Up to the present, the chemical synthesis process of mecobalamin mainly contains several below:
(1) to methylate the method (Japanese Patent 45038059) preparing mecobalamin with methyl iodide again with after sodium borohydride reduction Vitral;
(2) to methylate the method (German Patent 2058892) preparing mecobalamin with methyl tosylate again with after sodium borohydride reduction Vitral;
(3) with methylpyridinium iodide mercury or methyl hexafluorosilicic acid amine, hydroxocobalamin is methylated the method (German Patent 2149150) preparing mecobalamin;
(4) under cobalt salt exists, with zinc powder and oxalic acid methyl monoester, the method (German Patent 2255203) methylating and prepare mecobalamin reduced to hydroxocobalamin;
(5) under cobalt salt exists, with zinc powder and methyl oxalate, the method (German Patent 2434967) methylating and prepare mecobalamin reduced to Vitral;
(6) under cobalt or molysite exist, carry out with Trimethylsulfoxonium Iodide or trimethylammonium thionyl bromide the method (European patent 1236737) preparing mecobalamin that methylates again with sodium borohydride reduction Vitral or hydroxocobalamin;
(7) carry out with methylcarbonate the method (European patent WO2006100059) preparing mecobalamin that methylates again with sodium borohydride reduction Vitral;
Some defects of existence all in various degree of several synthetic methods above, method 1, 2 have all used and have had more supervirulent methylating reagent (methyl iodide, p-methyl benzenesulfonic acid methyl esters), method 3, 4, what 5 methylating reagents used had can not buy (oxalic acid methyl monoester on a large scale by business, dimethyl oxalate, methyl hexafluorosilicic acid amine), some environmental pollutions relatively more serious (methylpyridinium iodide mercury), react 6 methylating reagents used and can generate the dimethyl sulfide with environmental pollution in the reaction, the methyl-sulphoxide simultaneously generated is due to high boiling point (189 DEG C), with reasons such as the good consistencies of water, extremely difficulty is removed from reaction system, and easily by product is generated in methylation procedure.There is the shortcomings such as low temperature crystallization yield losses is larger in method 7.
Summary of the invention
The object of the invention is to overcome existing for existing mecobalamin synthetic method shortcoming and defect, thus provide a kind of synthetic method of new mecobalamin.

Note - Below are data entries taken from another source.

(** * Discodrome: a shallow embedding of the catalog client, the message
    senders and the music commands, with the properties the specification
    states about them.

    Sources embedded: [subsonic.py] (Song, search, get_random_songs,
    get_similar_songs, stream), [ui.py] (SysMsg, ErrMsg and the two
    helpers that build track selection menus) and [extensions/music.py]
    (MusicCog: get_voice_client, play, stop, show_queue, clear_queue, skip,
    autoplay, on_voice_state_update).  [data.py] and [player.py] are not
    among the sources; what the commands need of them is modelled from the
    specification and marked as such.  The two stub commands of the cog,
    whose bodies are empty, are left out.

    A Python [str] is held as its UTF-8 encoding; lengths and slices
    count characters, not bytes.  [Song] is the class of [subsonic.py] as
    it stands there: it has no [cover_id], and reading that attribute
    raises.

    A handler is a function from the world to a result and a new world.
    The world holds the guild store, the voice clients, the state of the
    interaction response and a trace of the effects performed; what the
    platform answers to a delivery attempt is scripted in the world, and
    what lies outside the process (the catalog service, the file system,
    the voice handshake) is a [Host]. *)

From Stdlib Require Import ZArith QArith_base String Ascii List Bool Lia DecimalString.
From stdpp Require Import base option gmap.
From Equations Require Import Equations.
Import ListNotations.
Local Open Scope string_scope.
Local Open Scope Z_scope.
Local Open Scope list_scope.
Set Warnings "-register-all".

(** ** Python values, exceptions and results *)

Module Py.

(** A decoded JSON document, as [response.json()] returns it.  Objects keep
    their keys in insertion order, as Python dicts do. *)
Inductive json : Type :=
| JNull
| JBool (b : bool)
| JNum (n : Z)
| JFloat (mantissa exponent : Z)
| JStr (s : string)
| JArr (items : list json)
| JObj (fields : list (string * json)).

Inductive exn : Type :=
| KeyError (key : string)
| TypeError
| AttributeError
| ValueError
| RequestException
| ClientException.

Inductive outcome (A : Type) : Type :=
| Ok (a : A)
| Raise (e : exn).
Arguments Ok {A} a.
Arguments Raise {A} e.

Definition obind {A B} (r : outcome A) (k : A -> outcome B) : outcome B :=
  match r with
  | Ok a => k a
  | Raise e => Raise e
  end.

Fixpoint dict_get (k : string) (d : list (string * json)) : option json :=
  match d with
  | [] => None
  | (k', v) :: d' => if String.eqb k' k then Some v else dict_get k d'
  end.

(** [d[k] = v]: an existing key keeps its position, a new key goes last. *)
Fixpoint dict_set (k : string) (v : json) (d : list (string * json))
  : list (string * json) :=
  match d with
  | [] => [(k, v)]
  | (k', v') :: d' =>
      if String.eqb k' k then (k', v) :: d' else (k', v') :: dict_set k v d'
  end.

(** [a | b] on dicts. *)
Definition dict_union (a b : list (string * json)) : list (string * json) :=
  fold_left (fun acc kv => dict_set (fst kv) (snd kv) acc) b a.

Fixpoint str_contains (needle hay : string) : bool :=
  String.prefix needle hay ||
  match hay with
  | EmptyString => false
  | String _ hay' => str_contains needle hay'
  end.

Definition is_str (k : string) (v : json) : bool :=
  match v with
  | JStr s => String.eqb s k
  | _ => false
  end.

(** [k in v] for a string [k]. *)
Definition contains (k : string) (v : json) : outcome bool :=
  match v with
  | JObj d => Ok (match dict_get k d with Some _ => true | None => false end)
  | JArr l => Ok (existsb (is_str k) l)
  | JStr s => Ok (str_contains k s)
  | JNull | JBool _ | JNum _ | JFloat _ _ => Raise TypeError
  end.

(** [v[k]] for a string [k]. *)
Definition getitem (v : json) (k : string) : outcome json :=
  match v with
  | JObj d =>
      match dict_get k d with
      | Some x => Ok x
      | None => Raise (KeyError k)
      end
  | _ => Raise TypeError
  end.

(** A Python [str] is held as its UTF-8 encoding, so that a character may
    take several bytes: a first byte followed by continuation bytes
    ([10xxxxxx]).  Lengths, slices and iteration go by characters, as in
    Python; comparing two encodings byte by byte orders them as Python
    orders the strings, by code point. *)
Definition is_continuation (c : ascii) : bool :=
  match c with
  | Ascii _ _ _ _ _ _ b6 b7 => b7 && negb b6
  end.

(** [len(s)] for a str: the number of its characters. *)
Fixpoint str_len (s : string) : nat :=
  match s with
  | EmptyString => 0
  | String c s' => if is_continuation c then str_len s' else S (str_len s')
  end.

(** [s[:k]] for a str and [0 <= k]: its first [k] characters. *)
Fixpoint str_take (k : nat) (s : string) : string :=
  match s with
  | EmptyString => EmptyString
  | String c s' =>
      if is_continuation c then String c (str_take k s')
      else
        match k with
        | O => EmptyString
        | S k' => String c (str_take k' s')
        end
  end.

(** The characters of a str, each a str of its own. *)
Fixpoint characters (s : string) : list string :=
  match s with
  | EmptyString => []
  | String c s' =>
      match s' with
      | String c' _ =>
          if is_continuation c' then
            match characters s' with
            | first :: rest => String c first :: rest
            | [] => [String c EmptyString]
            end
          else String c EmptyString :: characters s'
      | EmptyString => [String c EmptyString]
      end
  end.

Definition chars (s : string) : list json := map JStr (characters s).

(** The items a [for item in v] loop visits. *)
Definition iter (v : json) : outcome (list json) :=
  match v with
  | JArr l => Ok l
  | JObj d => Ok (map (fun kv => JStr (fst kv)) d)
  | JStr s => Ok (chars s)
  | JNull | JBool _ | JNum _ | JFloat _ _ => Raise TypeError
  end.

(** [str(n)] for an int. *)
Definition str_of_int (n : Z) : string := NilZero.string_of_int (Z.to_int n).

(** [f"{x}"] for an environment variable that may be unset. *)
Definition str_of_env (x : option string) : string :=
  match x with
  | Some s => s
  | None => "None"
  end.

Definition json_of_env (x : option string) : json :=
  match x with
  | Some s => JStr s
  | None => JNull
  end.

End Py.
Export Py.

(** ** subsonic.py *)

Module Subsonic.

(** The process environment and the remote service, as the client sees
    them. *)
Record Env : Type := {
  SUB_SERVER : option string;
  SUB_USER : option string;
  SUB_PASSWORD : option string;
  (** [requests.get(url, params=params).json()] *)
  requests_get_json : string -> list (string * json) -> outcome json;
  (** [requests.get(url, params=params, stream=True).url] *)
  requests_get_url : string -> list (string * json) -> outcome string
}.

Definition SUBSONIC_REQUEST_PARAMS (E : Env) : list (string * json) :=
  [ ("u", json_of_env (SUB_USER E));
    ("p", json_of_env (SUB_PASSWORD E));
    ("v", JStr "1.15.0");
    ("c", JStr "submeister");
    ("f", JStr "json") ].

Record Song : Type := {
  _id : json;
  _title : json;
  _album : json;
  _artist : json;
  _duration : json
}.
(** X2: [_resolve_device] returns the index of the first device of the
    driver's list that takes input and bears exactly the name, and [None]
    when, and only when, no such device is listed. *)
Theorem resolve_device_first_match sd device_name :
  match _resolve_device (JStr device_name) sd with
  | Some i =>
      exists dev, query_devices sd !! i = Some dev /\
        (0 < max_input_channels dev)%Z /\ name dev = device_name /\
        forall j dev', (j < i)%nat -> query_devices sd !! j = Some dev' ->
          ~ ((0 < max_input_channels dev')%Z /\ name dev' = device_name)
  | None => no_input_device sd device_name
  end.
Proof.
  unfold _resolve_device, no_input_device.
  pose proof (resolve_from_spec (query_devices sd) device_name 0) as H.
  destruct (resolve_from _ _ 0) as [i|]; [|exact H].
  destruct H as (k & dev & -> & H). exists dev. exact H.
Qed.

(** X3: when opening the input stream raises, [start] lets the exception
    through after it has armed the session: the recorder is left recording,
    with empty buffers and the stream it had, so that a [start] that
    follows raises "already recording", until [cancel] or [stop] makes the
    recorder idle again. *)
Theorem start_open_failure sd now self device_name sample_rate channels e :
  _recording self = false ->
  (truthy device_name = true -> _resolve_device device_name sd <> None) ->
  open_stream sd (device_index sd device_name) sample_rate channels = Some e ->
  let s := fst (start sd now self device_name sample_rate channels) in
  snd (start sd now self device_name sample_rate channels) = Raise e /\
  _recording s = true /\ _chunks s = [] /\ _stream s = _stream self /\
  (forall sd' now' device_name' sample_rate' channels',
     start sd' now' s device_name' sample_rate' channels' =
       (s, Raise AlreadyRecording)) /\
  _recording (cancel s) = false.
Proof.
  intros Hr Hres Hopen. unfold device_index in Hopen. unfold Recorder.start.
  rewrite Hr. destruct (truthy device_name).
  - destruct (_resolve_device device_name sd) as [i|]; [|by destruct Hres].
    rewrite Hopen. repeat split.
  - rewrite Hopen. repeat split.
Qed.
(** * smTIRF_simulation_2.py: pulsating-dot frame generator

    A shallow embedding of [smTIRF_simulation_2.py].

    Number model.  Python [int] values (sizes, counts, frame numbers) are
    [Z].  Python [float] values (coordinates, velocities, phases, the
    pulsation signal) are real numbers [R]: [math.sin] is [sin], [+], [*]
    and [/] are the field operations, comparisons are the order of [R], and
    [int(_)] is truncation toward zero.  An [int] that meets a [float] in
    an expression is injected with [IZR], as Python does with the implicit
    conversion.  The values the program produces are finite, so the special
    floats (infinities, NaN) have no counterpart here.  Rounding to
    binary64 is not modelled: the statements below rest on order,
    clamping, negation and truncation, not on the exact value of a sum or
    a product.  The two products
    that [create_dots] truncates are also evaluated in binary64
    arithmetic, where they are the same whole numbers as over [R].

    Effects.  The [random] module is an opaque source threaded as explicit
    state; [cv2.circle] and [cv2.GaussianBlur] are opaque functions on the
    pixel buffer; mutation of the dots inside [draw_frame] is explicit
    state passing (the updated list is returned). *)

From Stdlib Require Import Reals ZArith List String Bool Lia Lra.
From Stdlib Require Import PrimFloat.
Import ListNotations.

Local Open Scope Z_scope.
Local Open Scope R_scope.

(** ** Module-level constants *)

Definition WIDTH : Z := 512.
Definition HEIGHT : Z := 512.
Definition FRAMES : Z := 500.
Definition NUM_DOTS : Z := 200.
Definition MOVING_PERCENTAGE : R := 0.1.
Definition STATIC_BRIGHT_PERCENTAGE : R := 0.05.
Definition MAX_DOT_SIZE : Z := 5.
Definition MOVE_SPEED : Z := 2.
Definition BLUR_KERNEL_SIZE : Z := 15.
Definition BLUR_SIGMA : R := 5.0.

(** [NUM_DOTS * MOVING_PERCENTAGE] and
    [NUM_DOTS * STATIC_BRIGHT_PERCENTAGE] as Python evaluates them: the
    literals rounded to binary64, the integer converted, the product
    rounded. *)
#[warnings="-inexact-float"]
Definition binary64_moving_product : float := (200 * 0.1)%float.
#[warnings="-inexact-float"]
Definition binary64_static_bright_product : float := (200 * 0.05)%float.

(** ** Python built-ins on numbers *)

(** [min(a, b)]: the first argument unless the second is strictly smaller. *)
Definition py_min (a b : R) : R := if Rlt_dec b a then b else a.

(** [max(a, b)]: the first argument unless the second is strictly larger. *)
Definition py_max (a b : R) : R := if Rgt_dec b a then b else a.

(** [int(r)] on a float: truncation toward zero. *)
Definition py_int (r : R) : Z :=
  if Rle_dec 0 r then Int_part r else (- Int_part (- r))%Z.
Lemma main_in_unfold (E : env) (w : world) :
  stdout_accepts E ->
  main_in E w =
  match for_in API_ROUTES (loop_body_in E) 0 (printed w header_line) with
  | (Return updated_count, w1) => (Return tt, printed w1 (done_line updated_count))
  | (Raise e, w1) => (Raise e, w1)
  end.
Proof.
  intros Hok.
  change (main_in E w)
    with (bind (print_in E header_line)
               (fun _ => bind (for_in API_ROUTES (loop_body_in E) 0)
                              (fun n => print_in E (done_line n))) w).
  unfold bind at 1. rewrite (print_in_accepts E _ _ Hok). unfold bind at 1.
  destruct (for_in API_ROUTES (loop_body_in E) 0 (printed w header_line)) as [[n|e] w1];
    [|done].
  by rewrite (print_in_accepts E _ _ Hok).
Qed.

Lemma main_in_effects (E : env) (w : world) :
  stdout_accepts E ->
  exists w',
    main_in E w = (Return tt, w')
    /\ stdout w' = stdout w ++ [header_line]
         ++ List.map (fun p => e_line (effect_in E (fs w !! p) p)) API_ROUTES
         ++ [done_line (length (List.filter (fun p => e_updated (effect_in E (fs w !! p) p))
                                            API_ROUTES))]
    /\ opened_w w' = opened_w w
         ++ List.concat (List.map (fun p => e_opened (effect_in E (fs w !! p) p)) API_ROUTES)
    /\ (forall q, fs w' !! q =
                    if decide (q ∈ API_ROUTES)
                    then from_option Some (fs w !! q) (e_node (effect_in E (fs w !! q) q))
                    else fs w !! q).
Proof.
  intros Hok.
  destruct (loop_effects_in E API_ROUTES Hok API_ROUTES_NoDup 0 (printed w header_line))
    as (w1 & Hloop & Hout & Hlog & Hfs).
  cbn [fs stdout opened_w printed] in *.
  eexists. split_and!.
  - rewrite (main_in_unfold E w Hok), Hloop. reflexivity.
  - cbn [stdout printed]. rewrite Hout. by rewrite <- !app_assoc.
  - exact Hlog.
  - exact Hfs.
Qed.

Lemma effect_in_completes (E : env) (w : world) (p : text) :
  e_updated (effect_in E (fs w !! p) p) = completes E w p.
Proof.
  unfold effect_in, completes.
  destruct (fs w !! p) as [[[content|msg] o]|]; [|done|done].
  destruct (contains marker content); [by destruct o|].
  destruct (contains trigger content); [|by destruct o].
  destruct (search import_pattern content); [|by destruct o].
  destruct o; [done|]. by destruct (write_cut E p _) as [[? ?]|].
Qed.

Lemma eligible_completes_or_cut (E : env) (w : world) (p : text) :
  eligible w p = completes E w p || cut_short E w p.
Proof.
  unfold eligible, completes, cut_short.
  destruct (fs w !! p) as [[[content|msg] [o|]]|]; try done.
  destruct (contains marker content); [done|].
  destruct (contains trigger content); [|done].
  destruct (search import_pattern content); [|done].
  by destruct (write_cut E p _).
Qed.

Lemma completes_node (E : env) (w : world) (q : text) :
  completes E w q = true ->
  exists content m,
    fs w !! q = Some (Node (Content content) None)
    /\ search import_pattern content = Some m
    /\ e_node (effect_in E (fs w !! q) q) = Some (Node (Content (spliced content m)) None).
Proof.
  unfold completes, effect_in.
  destruct (fs w !! q) as [[[content|msg] [o|]]|]; try done.
  destruct (contains marker content); [done|].
  destruct (contains trigger content); [|done].
  destruct (search import_pattern content) as [m|] eqn:Hs; [|done].
  destruct (write_cut E q (spliced content m)) as [[rest msg]|]; cbn [negb andb]; [done|].
  intros _. by exists content, m.
Qed.
(** * Workflows of the Pica/Mastra project assistant

    A shallow embedding of the three workflow definitions of the repository,
    [src/mastra/workflows/document-research-workflow.ts],
    [src/mastra/workflows/project-onboarding-workflow.ts] and
    [src/mastra/workflows/simple-demo-workflow.ts], together with a model
    of the run driver that executes them.

    Layout:
    - [JS]       : JavaScript values, objects, truthiness, [||], spread;
    - [Exec]     : the effects of a step body (events, exceptions, try/catch);
    - [Zod]      : the schema combinators the steps' contracts are made of;
    - [Engine]   : steps, nodes, outcomes and the run driver;
    - [Research] : the document-research workflow;
    - [Onboard]  : the project-onboarding workflow;
    - [Demo]     : the simple demo workflow;
    - the theorems. *)

From Stdlib Require Import List String Ascii ZArith Bool Lia Permutation.
From Stdlib Require Import DecimalString.
From Stdlib Require SpecFloat.
Import ListNotations.

Set Warnings "-register-all".

Local Open Scope list_scope.
Local Open Scope string_scope.

(* ===================================================================== *)
(** ** JavaScript values *)
(* ===================================================================== *)

Module JS.

(** Numbers are the integers: every number the two workflows compute
    (lengths, sums of lengths, the constant 75, list positions) is one.  A
    parsed number with a fraction is outside the model. *)
Inductive JSValue : Type :=
| VUndefined
| VNull
| VBool (b : bool)
| VNum (n : Z)
| VStr (s : string)
| VArr (items : list JSValue)
| VObj (fields : list (string * JSValue)).

(** An object is its own enumerable properties in insertion order. *)
Definition JSObject : Type := list (string * JSValue).

(** [o.k] / [o["k"]]: a missing property reads as [undefined]. *)
Fixpoint get (k : string) (o : JSObject) : JSValue :=
  match o with
  | [] => VUndefined
  | (k', v) :: rest => if String.eqb k k' then v else get k rest
  end.

Fixpoint has (k : string) (o : JSObject) : bool :=
  match o with
  | [] => false
  | (k', _) :: rest => if String.eqb k k' then true else has k rest
  end.

(** [o.k = v]: an existing property keeps its place, a new one is added
    last. *)
Fixpoint set (k : string) (v : JSValue) (o : JSObject) : JSObject :=
  match o with
  | [] => [(k, v)]
  | (k', v') :: rest =>
      if String.eqb k k' then (k', v) :: rest else (k', v') :: set k v rest
  end.

Definition keys (o : JSObject) : list string := map fst o.

(** The value the last definition of [k] in [props] gives, [d] if there
    is none. *)
Fixpoint get_last (k : string) (props : list (string * JSValue)) (d : JSValue) : JSValue :=
  match props with
  | [] => d
  | (k', v) :: rest => get_last k rest (if String.eqb k k' then v else d)
  end.

(** [{...base, k1: v1, ..., kn: vn}]: the properties are defined left to
    right over a copy of [base]. *)
Definition extend (base : JSObject) (props : list (string * JSValue)) : JSObject :=
  fold_left (fun acc kv => set (fst kv) (snd kv) acc) props base.

(** [{k1: v1, ..., kn: vn}] *)
Definition object (props : list (string * JSValue)) : JSObject := extend [] props.

Definition nat_to_string (n : nat) : string :=
  NilEmpty.string_of_uint (Nat.to_uint n).

Definition Z_to_string (z : Z) : string :=
  NilZero.string_of_int (Z.to_int z).

Fixpoint index_props_from {A} (f : A -> JSValue) (i : nat) (l : list A) : JSObject :=
  match l with
  | [] => []
  | x :: rest => (nat_to_string i, f x) :: index_props_from f (S i) rest
  end.

(** The own enumerable properties [{...v}] copies: those of an object, the
    indexed elements of an array, the indexed characters of a string, and
    none for [undefined], [null], booleans and numbers. *)
Definition own_props (v : JSValue) : JSObject :=
  match v with
  | VObj fields => fields
  | VArr items => index_props_from (fun x => x) 0 items
  | VStr s => index_props_from (fun c => VStr (String c EmptyString)) 0 (list_ascii_of_string s)
  | _ => []
  end.

(** ToBoolean. *)
Definition truthy (v : JSValue) : bool :=
  match v with
  | VUndefined | VNull => false
  | VBool b => b
  | VNum n => negb (Z.eqb n 0)
  | VStr s => negb (String.eqb s "")
  | VArr _ | VObj _ => true
  end.

(** [a || b] *)
Definition or (a b : JSValue) : JSValue := if truthy a then a else b.

(** [v === true] *)
Definition is_true (v : JSValue) : bool :=
  match v with VBool true => true | _ => false end.

(** [xs.includes(x)] on an array of strings. *)
Definition includes (xs : list string) (x : string) : bool :=
  existsb (String.eqb x) xs.

(** [xs.join(sep)] on an array of strings. *)
Definition join (sep : string) (xs : list string) : string := String.concat sep xs.

(** [s.length] counts UTF-16 code units; a text is held here as its UTF-8
    bytes.  A continuation byte adds nothing, the lead byte of a four-byte
    sequence (a character outside the basic plane, a surrogate pair) adds
    two, any other byte one. *)
Definition code_units (c : ascii) : nat :=
  let n := nat_of_ascii c in
  if (Nat.leb 128 n && Nat.ltb n 192)%bool then 0
  else if Nat.leb 240 n then 2
  else 1.

Fixpoint str_length (s : string) : nat :=
  match s with
  | EmptyString => 0
  | String c rest => code_units c + str_length rest
  end.

(** A text of ASCII characters only: what [toLowerCase], [toUpperCase] and
    the character classes of this file are exact on. *)
Definition is_ascii (s : string) : Prop :=
  Forall (fun c => nat_of_ascii c < 128) (list_ascii_of_string s).

(** The integers a number holds exactly and prints in plain decimal
    ([Number.isSafeInteger]). *)
Definition safe_integer (n : Z) : Prop :=
  (- 9007199254740991 <= n <= 9007199254740991)%Z.

(** [v?.length] for the values a results field can hold. *)
Definition opt_length (v : JSValue) : JSValue :=
  match v with
  | VArr items => VNum (Z.of_nat (List.length items))
  | VStr s => VNum (Z.of_nat (str_length s))
  | _ => VUndefined
  end.

(** [a + b] on numbers (the only use in the workflows). *)
Definition add (a b : JSValue) : JSValue :=
  match a, b with
  | VNum x, VNum y => VNum (x + y)
  | _, _ => VUndefined
  end.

The synthetic method of mecobalamin of the present invention, comprises the following steps:
A), by Vitral, cobalt chloride hexahydrate is dissolved in deionized water, stirs, and keep reaction solution, temperature is 10-15 DEG C;
B), by sodium borohydride be dissolved in deionized water, keep temperature to be about 0 DEG C;
C), formalin is dissolved in methanol solution;
D), the methanol solution of sodium borohydride aqueous solution, formalin is instilled in the aqueous solution of Vitral, cobalt chloride, stirring reaction simultaneously, keep reacting liquid temperature to be 10-15 DEG C simultaneously;
E), after above step reaction, the PH of regulator solution is 6.0;
F), upper step gained reaction solution obtains filtrate through centrifuging;
G), vacuum concentration walks gained filtrate and obtain concentrated solution;
H), upper step gained concentrated solution obtains crude product mecobalamin through macroporous resin adsorption, washing, acetone-water mixing solutions wash-out, neutral alumina absorption, acetone-water mixing solutions wash-out, crystallization;
I), upper step gained crude product mecobalamin recrystallization obtains fine work mecobalamin.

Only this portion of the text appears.